_Required work_
Reproduce only what lies between the first line of the material below and the line containing "Import utf8.", with both of those lines included and every line kept exact.

————

(* ===== verification/Json.v ===== *)
(** * encoding/json

    The JSON values, the text [json.Marshal] writes for them (compact, with
    the HTML characters and U+2028/U+2029 escaped, invalid UTF-8 replaced)
    and the parser behind [json.Unmarshal] (scanner, nesting limit and
    [unquote]); what is printed is parsed to the same value, and holds no
    control character.  How Go values are encoded is in [JsonCodec]. *)
From Stdlib Require Import Ascii.
From S2P Require Import Prelude GoStd Encoding.

Module json.
Import utf8.

(** A string value is kept as the raw contents of its literal, which some
    decoders look at. *)
Inductive value : Type :=
  | Null
  | Bool (b : bool)
  | Num (literal : string)
  | Str (raw : string)
  | Arr (l : list value)
  | Obj (members : list (string * value)).

Fixpoint value_ind' (P : value → Prop)
    (HNull : P Null) (HBool : ∀ b, P (Bool b)) (HNum : ∀ s, P (Num s)) (HStr : ∀ s, P (Str s))
    (HArr : ∀ l, Forall P l → P (Arr l))
    (HObj : ∀ l, Forall (λ kv, P kv.2) l → P (Obj l)) (v : value) : P v :=
  let rec := value_ind' P HNull HBool HNum HStr HArr HObj in
  match v with
  | Null => HNull
  | Bool b => HBool b
  | Num s => HNum s
  | Str s => HStr s
  | Arr l => HArr l ((fix go l := match l return Forall _ l with
                                  | [] => @List.Forall_nil _ _
                                  | w :: l => @List.Forall_cons _ _ w _ (rec w) (go l)
                                  end) l)
  | Obj l => HObj l ((fix go l := match l return Forall _ l with
                                  | [] => @List.Forall_nil _ _
                                  | w :: l => @List.Forall_cons _ _ w _ (rec w.2) (go l)
                                  end) l)
  end.

(** ** Printing *)
Definition dquote : ascii := ascii_of_nat 34.
Definition backslash : ascii := ascii_of_nat 92.

Definition is_html (c : ascii) : bool :=
  bool_decide (c = "<"%char) || bool_decide (c = ">"%char) || bool_decide (c = "&"%char).

(** [appendString] on a byte below 0x80. *)
Definition escape_ascii (c : ascii) : string :=
  let n := code c in
  if (n =? 92)%N || (n =? 34)%N then String backslash (String c "")
  else if (n =? 8)%N then "\b"
  else if (n =? 12)%N then "\f"
  else if (n =? 10)%N then "\n"
  else if (n =? 13)%N then "\r"
  else if (n =? 9)%N then "\t"
  else if (n <? 32)%N || is_html c
  then "\u00" +:+ String (hex.digit (n / 16)) (String (hex.digit (n mod 16)) "")
  else String c "".

Definition escape_rune (r : option string) : string :=
  match r with
  | None => "\ufffd"
  | Some p =>
      match p with
      | String c EmptyString => escape_ascii c
      | _ => if bool_decide (p = EncodeRune 8232) then "\u2028"
             else if bool_decide (p = EncodeRune 8233) then "\u2029" else p
      end
  end.

Definition quote_body (s : string) : string :=
  foldr (λ r t, escape_rune r +:+ t) "" (runes s).

Definition quote (s : string) : string :=
  String dquote (quote_body s +:+ String dquote "").

Fixpoint commas (l : list string) : string :=
  match l with
  | [] => ""
  | [x] => x
  | x :: l' => x +:+ String ","%char (commas l')
  end.

Fixpoint print (v : value) : string :=
  match v with
  | Null => "null"
  | Bool b => if b then "true" else "false"
  | Num literal => literal
  | Str raw => String dquote (raw +:+ String dquote "")
  | Arr l => String "["%char (commas (map print l) +:+ "]")
  | Obj l => String "{"%char (commas (map (λ kv, quote kv.1 +:+ String ":"%char (print kv.2)) l) +:+ "}")
  end.

(** ** Strings of the input *)
Definition hex4 (a b c d : ascii) : option N :=
  w ← hex.value a; x ← hex.value b; y ← hex.value c; z ← hex.value d;
  Some (((w * 16 + x) * 16 + y) * 16 + z)%N.

(** What follows a backslash, [u] apart. *)
Definition simple_escape (e : ascii) : option ascii :=
  if bool_decide (e = dquote) then Some dquote
  else if bool_decide (e = backslash) then Some backslash
  else if bool_decide (e = "/"%char) then Some "/"%char
  else if bool_decide (e = "b"%char) then Some "008"%char
  else if bool_decide (e = "f"%char) then Some "012"%char
  else if bool_decide (e = "n"%char) then Some "010"%char
  else if bool_decide (e = "r"%char) then Some "013"%char
  else if bool_decide (e = "t"%char) then Some "009"%char
  else None.

(** The scanner in a string literal: its raw contents, and what follows the
    closing quote. *)
Fixpoint scan_string (s : string) : option (string * string) :=
  match s with
  | EmptyString => None
  | String c r =>
      if bool_decide (c = dquote) then Some ("", r)
      else if bool_decide (c = backslash) then
        match r with
        | String e r1 =>
            if bool_decide (e = "u"%char) then
              match r1 with
              | String a1 (String a2 (String a3 (String a4 r5))) =>
                  match hex4 a1 a2 a3 a4 with
                  | Some _ =>
                      '(raw, rest) ← scan_string r5;
                      Some (String c (String e (String a1 (String a2 (String a3 (String a4 raw))))), rest)
                  | None => None
                  end
              | _ => None
              end
            else
              match simple_escape e with
              | Some _ => '(raw, rest) ← scan_string r1; Some (String c (String e raw), rest)
              | None => None
              end
        | EmptyString => None
        end
      else if (code c <? 32)%N then None
      else '(raw, rest) ← scan_string r; Some (String c raw, rest)
  end.

(** [unquote] on the contents of a literal that the scanner accepted. *)
Fixpoint unquote (s : string) : string :=
  match s with
  | EmptyString => ""
  | String c r =>
      if bool_decide (c = backslash) then
        match r with
        | String e r1 =>
            if bool_decide (e = "u"%char) then
              match r1 with
              | String a1 (String a2 (String a3 (String a4 r5))) =>
                  let rr := default 0%N (hex4 a1 a2 a3 a4) in
                  if utf16.IsSurrogate rr then
                    match r5 with
                    | String c' (String e' (String b1 (String b2 (String b3 (String b4 r6))))) =>
                        match
                          (if bool_decide (c' = backslash ∧ e' = "u"%char)
                           then rr1 ← hex4 b1 b2 b3 b4; utf16.DecodeRune rr rr1 else None)
                        with
                        | Some dec => EncodeRune dec +:+ unquote r6
                        | None => RuneError +:+ unquote r5
                        end
                    | _ => RuneError +:+ unquote r5
                    end
                  else EncodeRune rr +:+ unquote r5
              | _ => ""
              end
            else match simple_escape e with Some x => String x (unquote r1) | None => "" end
        | EmptyString => ""
        end
      else if (code c <? 128)%N then String c (unquote r)
      else
      match r with
      | String c1 r1 =>
          if two c c1 then String c (String c1 (unquote r1)) else
          match r1 with
          | String c2 r2 =>
              if three c c1 c2 then String c (String c1 (String c2 (unquote r2))) else
              match r2 with
              | String c3 r3 =>
                  if four c c1 c2 c3
                  then String c (String c1 (String c2 (String c3 (unquote r3))))
                  else RuneError +:+ unquote r
              | EmptyString => RuneError +:+ unquote r
              end
          | EmptyString => RuneError +:+ unquote r
          end
      | EmptyString => RuneError +:+ unquote r
      end
  end.
Module ToyJson.
(** [n] bytes as the text 0x and their digits. *)
#[refine] Definition hex_text (n : nat) : gotype bytes := {|
  enc b := json.Str (json.quote_body (String "0" (String "x" (hex.EncodeToString b))));
  decode old v :=
    match dec.of_string "" v with
    | Ok (String "0" (String "x" s)) =>
        match hex.DecodeString s with
        | Some b => if bool_decide (length b = n) then Ok b else Err (Errorf "hex string has a wrong length")
        | None => Err (Errorf "invalid hex string")
        end
    | _ => Err dec.UnmarshalTypeError
    end;
  wf b := length b = n;
  typed b := length b = n;
  level := 0;
|}.
Proof.
  - done.
  - intros b. apply json.raw_ok_quote_body.
  - done.
  - intros old b Hb. rw dec.of_string_quote.
    { by rw hex.DecodeString_EncodeToString bool_decide_true. }
    apply utf8.Valid_ASCII. simpl. clear Hb. induction b as [|x b IH]; [done|].
    assert (∀ n, (utf8.code (hex.digit n) <? 128)%N = true) as Hd.
    { intros m. rw /hex.digit. by repeat case_match. }
    by rw /= !Hd IH.
  - intros old v b _. repeat case_match; try done. case_bool_decide; by intros [= <-].
Defined.

#[export, refine] Instance eth_json : EthJson := {| address_type := hex_text 20; hash_type := hex_text 32 |}.
Proof. all: done. Defined.

#[export, refine] Instance unit_savedata : SaveDataJson unit := {|
  savedata_zero := tt;
  savedata_type := go.struct (R := unit) [] eq_refl ltac:(all_fields_set) ltac:(all_sets_typed);
|}.
Proof. { apply List.Forall_nil. } done. Defined.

————

_Finished task_
(* ===== verification/Json.v ===== *)
(** * encoding/json

    The JSON values, the text [json.Marshal] writes for them (compact, with
    the HTML characters and U+2028/U+2029 escaped, invalid UTF-8 replaced)
    and the parser behind [json.Unmarshal] (scanner, nesting limit and
    [unquote]); what is printed is parsed to the same value, and holds no
    control character.  How Go values are encoded is in [JsonCodec]. *)
From Stdlib Require Import Ascii.
From S2P Require Import Prelude GoStd Encoding.

Module json.
Import utf8.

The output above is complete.